(* ===== verification/RecordUpdate.v ===== *)
(** Updates of record fields, [r <| f := v |>]: the update of a projection is
    found from the expansion of the record, which its declaration gives. *)

From S2P Require Import Prelude.

(** [rebuild r] is [mk (f1 r) (f2 r) ...]. *)
Class Fields (R : Type) := rebuild : R → R.

Class Field {R A : Type} (f : R → A) := update_field : (A → A) → R → R.
#[global] Arguments update_field {R A} f {_} _ _.

(** In the expansion of a record, one projection is replaced. *)
Ltac field_update f :=
  match type of f with
  | ?R → _ =>
      let i := constr:(ltac:(typeclasses eauto) : Fields R) in
      let e := eval hnf in i in
      match eval pattern f in e with
      | ?g _ => let u := eval cbv beta in (λ h, g (λ r, h (f r))) in exact u
      end
  end.

#[export] Hint Extern 1 (Field ?f) => field_update f : typeclass_instances.

Notation "r <| f := v |>" := (update_field f (λ _, v) r) (at level 12, left associativity) : record_scope.
Notation "r <| f ::= g |>" := (update_field f g r) (at level 12, left associativity) : record_scope.
#[global] Open Scope record_scope.

Module example.
Record point := mk { px : Z; py : option Z; pz : bool }.
#[global] Instance point_fields : Fields point := λ r, mk (px r) (py r) (pz r).

Lemma update_twice r : r <| px := 3 |> <| py := Some 4 |> = mk 3 (Some 4) (pz r).
Proof. reflexivity. Qed.
End example.
Lemma quiet_ret {A} (a : A) : quiet (Ret a).
Proof. by intros g. Qed.

Lemma quiet_seq {A B} (p : prog S A) (h : A → prog S B) :
  quiet p → (∀ a, quiet (h a)) → quiet (p ≫= h).
Proof. intros Hp Hh g. eapply owns_bind; [apply Hp|]. intros a g' ->. apply Hh. Qed.

(** A quiet step before a program that owns what it owns. *)
Lemma owns_quiet {A B} (Q : B → tokens → Prop) (p : prog S A) (h : A → prog S B) g :
  quiet p → (∀ a, owns Q (h a) g) → owns Q (p ≫= h) g.
Proof. intros Hp Hh. eapply owns_bind; [apply Hp|]. intros a g' ->. apply Hh. Qed.

Lemma quiet_read {A} (f : S → A) : quiet (read f).
Proof. intros g. apply owns_read. Qed.

Lemma quiet_act {A} (f : S → S * A) : (∀ s g, I s g → I (f s).1 g) → quiet (act f).
Proof. intros Hf g. apply owns_act. intros s others Hs. exists g. split; [by apply Hf|done]. Qed.

Lemma quiet_modify (f : S → S) : (∀ s g, I s g → I (f s) g) → quiet (modify f).
Proof. intros Hf. by apply quiet_act. Qed.

Lemma quiet_for_each {X} (l : list X) (f : X → prog S unit) : (∀ x, quiet (f x)) → quiet (for_each l f).
Proof. intros Hf g. apply owns_for_each. intros x _. apply Hf. Qed.

(** ** Tasks under a schedule *)

Fixpoint total (gs : list tokens) : tokens :=
  match gs with [] => ∅ | g :: gs' => g ⊎ total gs' end.

Lemma total_insert gs i g g' :
  gs !! i = Some g → ∃ others, total gs = g ⊎ others ∧ total (<[i := g']> gs) = g' ⊎ others.
Proof.
  revert i. induction gs as [|h gs IH]; intros [|i] Hi; simplify_eq/=; [by exists (total gs)|].
  destruct (IH i Hi) as (others & E1 & E2). exists (h ⊎ others). rewrite E1, E2.
  split; multiset_solver.
Qed.

Lemma step_owned {A} (Q : A → tokens → Prop) F i (p : prog S A) (tasks : list (prog S A)) gs s :
  tasks !! i = Some p → I s (total gs ⊎ F) → Forall2 (owns Q) tasks gs →
  ∃ gs', I (step p s).2 (total gs' ⊎ F) ∧ Forall2 (owns Q) (<[i := (step p s).1]> tasks) gs'.
Proof.
  intros Hp Hs Ht. destruct (Forall2_lookup_l _ _ _ _ _ Ht Hp) as (g & Hg & Hpg).
  destruct p as [a|X f k]; cbn [step fst snd].
  - rewrite (list_insert_id _ _ _ Hp). by exists gs.
  - destruct (total_insert gs i g ∅ Hg) as (others & E & _). rewrite E, <- (assoc_L (⊎)) in Hs.
    destruct (Hpg s (others ⊎ F) Hs) as (g' & Hs' & Hk).
    exists (<[i := g']> gs). split; [|by apply Forall2_insert].
    destruct (total_insert gs i g g' Hg) as (others' & E' & ->). rewrite E in E'.
    assert (others' = others) as -> by multiset_solver. by rewrite <- (assoc_L (⊎)).
Qed.

Lemma sched_owned {A} (Q : A → tokens → Prop) F schedule (tasks : list (prog S A)) gs s :
  I s (total gs ⊎ F) → Forall2 (owns Q) tasks gs →
  ∃ gs', I (sched schedule tasks s).2 (total gs' ⊎ F) ∧ Forall2 (owns Q) (sched schedule tasks s).1 gs'.
Proof.
  revert tasks gs s. induction schedule as [|i schedule IH]; intros tasks gs s Hs Ht; [by exists gs|].
  cbn [sched]. destruct (tasks !! i) as [p|] eqn:Hp; [|by apply IH with gs].
  destruct (step_owned Q F i p tasks gs s Hp Hs Ht) as (gs' & Hs' & Ht').
  destruct (step p s) as [p' s']. by apply IH with gs'.
Qed.

(** A task that holds [g] now and nothing when it returns. *)
Definition task {A} (p : prog S A) (g : tokens) : Prop := owns (λ _ g', g' = ∅) p g.

Definition returned {A} (p : prog S A) : Prop := match p with Ret _ => True | Act _ _ => False end.

Lemma total_none (n : nat) : total (replicate n ∅) = ∅.
Proof. induction n as [|n IH]; [done|]. cbn. rewrite IH. multiset_solver. Qed.

(** Tasks that start with nothing, beside a frame that no task touches. *)
Lemma sched_framed {A} (Q : A → tokens → Prop) F schedule (tasks : list (prog S A)) s :
  I s F → Forall (λ p, owns Q p ∅) tasks →
  ∃ g, I (sched schedule tasks s).2 (g ⊎ F).
Proof.
  intros Hs Ht. destruct (sched_owned Q F schedule tasks (replicate (length tasks) ∅) s) as (gs & HI & _).
  - by rewrite total_none, (left_id_L ∅ (⊎)).
  - clear Hs. induction Ht; by constructor.
  - by eexists.
Qed.

Lemma total_empty gs : Forall (λ g, g = ∅) gs → total gs = ∅.
Proof. induction 1 as [|g gs -> _ IH]; [done|]. cbn. rewrite IH. multiset_solver. Qed.

Lemma sched_app {A} (l1 l2 : list nat) (tasks : list (prog S A)) s :
  sched (l1 ++ l2) tasks s = sched l2 (sched l1 tasks s).1 (sched l1 tasks s).2.
Proof.
  revert tasks s. induction l1 as [|i l1 IH]; intros tasks s; [done|]. cbn.
  destruct (tasks !! i) as [p|]; [|apply IH]. destruct (step p s). apply IH.
Qed.

(** Tasks that hold something now, and nothing once they return. *)
Definition holding {A} (tasks : list (prog S A)) (s : S) : Prop :=
  ∃ gs, I s (total gs) ∧ Forall2 (owns (λ _ g, g = ∅)) tasks gs.

Lemma holding_start {A} (tasks : list (prog S A)) s :
  I s ∅ → Forall (λ p, task p ∅) tasks → holding tasks s.
Proof.
  intros Hs Ht. exists (replicate (length tasks) ∅). rewrite total_none. split; [done|].
  clear Hs. induction Ht; by constructor.
Qed.

Lemma holding_step {A} i (p : prog S A) tasks s :
  tasks !! i = Some p → holding tasks s → holding (<[i := (step p s).1]> tasks) (step p s).2.
Proof.
  intros Hp (gs & Hs & Ht). destruct (step_owned (λ _ g, g = ∅) ∅ i p tasks gs s Hp) as (gs' & Hs' & Ht').
  - by rewrite (right_id_L ∅ (⊎)).
  - done.
  - exists gs'. by rewrite (right_id_L ∅ (⊎)) in Hs'.
Qed.

Lemma holding_sched {A} schedule (tasks : list (prog S A)) s :
  holding tasks s → holding (sched schedule tasks s).1 (sched schedule tasks s).2.
Proof.
  revert tasks s. induction schedule as [|i schedule IH]; intros tasks s Hh; [done|]. cbn [sched].
  destruct (tasks !! i) as [p|] eqn:Hp; [|by apply IH]. pose proof (holding_step i p tasks s Hp Hh) as Hs.
  destruct (step p s). by apply IH.
Qed.

Lemma holding_any {A} (tasks : list (prog S A)) s : holding tasks s → ∃ g, I s g.
Proof. intros (gs & Hs & _). by eexists. Qed.

(** Nothing is held once all tasks have returned. *)
Lemma holding_end {A} (tasks : list (prog S A)) s : holding tasks s → Forall returned tasks → I s ∅.
Proof.
  intros (gs & Hs & Ht) Hr. rewrite <- (total_empty gs); [done|]. clear Hs.
  induction Ht as [|p g ts gs Hp _ IH]; [constructor|]. apply Forall_cons in Hr as [Hp' Hr].
  constructor; [|by apply IH]. by destruct p.
Qed.
End owned.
───
* **Work instructions**
Look above and return each line of the records exactly, from the very first through the line with "Class Fields (R : Type) := rebuild : R → R.", both included.

* **Completed task**
(* ===== verification/RecordUpdate.v ===== *)
(** Updates of record fields, [r <| f := v |>]: the update of a projection is
    found from the expansion of the record, which its declaration gives. *)

From S2P Require Import Prelude.

(** [rebuild r] is [mk (f1 r) (f2 r) ...]. *)
Class Fields (R : Type) := rebuild : R → R.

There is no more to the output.